We propose three kinds of belief propagation (BP) guided decimation algorithms using asynchronous updating strategy to solve a prototype of random constraint satisfaction problem with growing domains referred to as model RB. For model RB, the exact satisfiability phase transitions have been established rigorously, and almost all instances are intrinsic hard in the transition region. Finding solutions of a random instance of model RB is very challenging, and the problem size is limited to 10(2). The BP guided decimation algorithms we proposed are called asynchronous updating belief propagation (ABP) algorithm, asynchronous updating belief propagation* (ABP*) algorithm, and asynchronous updating belief propagation with variable order (VABP) algorithm, respectively. In the BP part of the algorithms, we adopt asynchronous updating strategy to obtain the latest passing messages between constraints and variables, which can improve the convergence of BP equations. We also use a damping factor that adds the old messages with a certain weight into the new messages sent from variables to constraints, to reduce the occurrence of oscillation during the convergence of BP equations. In the ABP algorithm, we compute the marginal probability distribution of all variables according to the messages obtained after the BP equations converge, then select the most biased variable and fix its value on the component with the maximum probability.
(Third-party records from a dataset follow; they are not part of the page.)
(** One round: its events, and what it appends to the loop's state. *)
Lemma react_step_spec step next meta lp w lp' w' :
  react_step now s input step next meta lp w = (lp', w') ->
  exists r ts evs,
    log w' = log w ++ evs /\ rounds_log (pi_ChatID input) (et_TraceID (lp_trace lp)) [ts] evs /\
    lp_executedSteps lp' = lp_executedSteps lp ++ [next] /\ lp_toolResults lp' = lp_toolResults lp ++ [r] /\
    lp_priorTurns lp' = lp_priorTurns lp ++ [{| pt_ToolCall := next; pt_ToolResult := r |}] /\
    et_Steps (lp_trace lp') = et_Steps (lp_trace lp) ++ [ts] /\ et_TraceID (lp_trace lp') = et_TraceID (lp_trace lp) /\
    ts_Step ts = step /\ ts_ToolName ts = ps_Name next /\ records ts r.
Proof.
  unfold react_step, bind. intros H.
  destruct (emit_text_log (lp_trace lp) EventThinking step (pm_Thinking meta) w) as (e1 & H1 & S1).
  destruct (emit_text _ _ _ EventThinking _ _ w) as [[] w1]. cbn [snd] in H1.
  destruct (emit_text_log (lp_trace lp) EventAnswer step (pm_Answer meta) w1) as (e2 & H2 & S2).
  destruct (emit_text _ _ _ EventAnswer _ _ w1) as [[] w2]. cbn [snd] in H2.
  pose proof (executeStep_quiet (pi_ChatID input) next w2) as H3.
  destruct (executeStep _ _ _ _ w2) as [r w3]. cbn [snd] in H3.
  pose proof (sk_now _ Hsink w3) as H4. destruct (now w3) as [t w4]. cbn [snd] in H4.
  destruct (emit_plan_log (lp_trace lp) step next r w4) as (e3 & H5 & S3).
  destruct (emit_plan _ _ _ _ _ _ w4) as [[] w5]. cbn [snd] in H5.
  unfold emitRuntimeEvent in H. rewrite Hemit in H.
  match type of H with context [emit ?e w5] => set (call := e) in *; pose proof (sk_emit _ Hsink call w5) as H6 end.
  destruct (emit call w5) as [[] w6]. cbn [snd] in H6. unfold ret in H. injection H as <- <-.
  eexists r, _, (e1 ++ e2 ++ e3 ++ [call]). split.
  { rewrite H6, H5, H4, H3, H2, H1. by rewrite !app_assoc. }
  split; [| cbn; split_and!; try reflexivity; done].
  rewrite !app_assoc. constructor; try reflexivity; [| constructor].
  rewrite !Forall_app. split_and!.
  - destruct S1 as [->|(e & -> & Ht & ? & ? & ? & _)]; [constructor |]. apply Forall_singleton. split_and!; try done. rewrite Ht. clear. set_solver.
  - destruct S2 as [->|(e & -> & Ht & ? & ? & ? & _)]; [constructor |]. apply Forall_singleton. split_and!; try done. rewrite Ht. clear. set_solver.
  - destruct S3 as [->|(e & -> & Ht & ? & ? & ?)]; [constructor |]. apply Forall_singleton. split_and!; try done. rewrite Ht. clear. set_solver.
Qed.

Lemma rounds_log_cons ts e1 new e2 chat id :
  rounds_log chat id [ts] e1 -> rounds_log chat id new e2 -> rounds_log chat id (ts :: new) (e1 ++ e2).
Proof.
  intros H1 H2. inversion H1 as [| ? ? pre call evs ? ? ? ? ? ? ? ? Hnil]; subst. inversion Hnil; subst.
  rewrite <- app_assoc. by constructor.
Qed.

Lemma loop_shape_step lp lp' next r ts : loop_shape lp ->
  lp_executedSteps lp' = lp_executedSteps lp ++ [next] -> lp_toolResults lp' = lp_toolResults lp ++ [r] ->
  lp_priorTurns lp' = lp_priorTurns lp ++ [{| pt_ToolCall := next; pt_ToolResult := r |}] ->
  et_Steps (lp_trace lp') = et_Steps (lp_trace lp) ++ [ts] ->
  ts_Step ts = Z.of_nat (length (lp_toolResults lp)) + 1 -> ts_ToolName ts = ps_Name next -> records ts r ->
  loop_shape lp'.
Proof.
  intros [Ht Hl Hr Hn Hk] He Hres Hp Hs Hstep Hname Hrec. split.
  - rewrite Hp, He, Hres, Ht. by rewrite zip_with_app.
  - rewrite He, Hres, !length_app. cbn. lia.
  - rewrite Hs, Hres. apply Forall2_app; [done |]. apply Forall2_cons_2; [done | apply Forall2_nil_2].
  - rewrite Hs, He, !map_app, Hn. cbn. by rewrite Hname.
  - rewrite Hs. apply numbered_app. split; [done |]. cbn. split; [| done].
    rewrite Hstep, (Forall2_length _ _ _ Hr). lia.
Qed.

Definition turn_id (lp : Loop) : string := et_TraceID (lp_trace lp).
While the ABP* algorithm considers how to continue the decimation process if the BP equations do not converge. Different from the previous two algorithms, in the VABP algorithm, we first choose a random order of the variables, and then assign values to the variables according to the given order after BP converges. Experimental results suggest that the three kinds of BP guided decimation algorithms appear to be very effective in solving random instances of model RB even when the constraint tightness is close to the theoretical satisfiability threshold. To evaluate the performance of the ABP algorithm, we also provide synchronous updating BP algorithms as a comparison. The entropy of the selected variable at each time step and the average freedom of the variables at different constraint tightness are also discussed. Besides, we analyze the convergence of BP equations and the influence of the order of the selected variables in the decimation process of the BP guided decimation algorithms.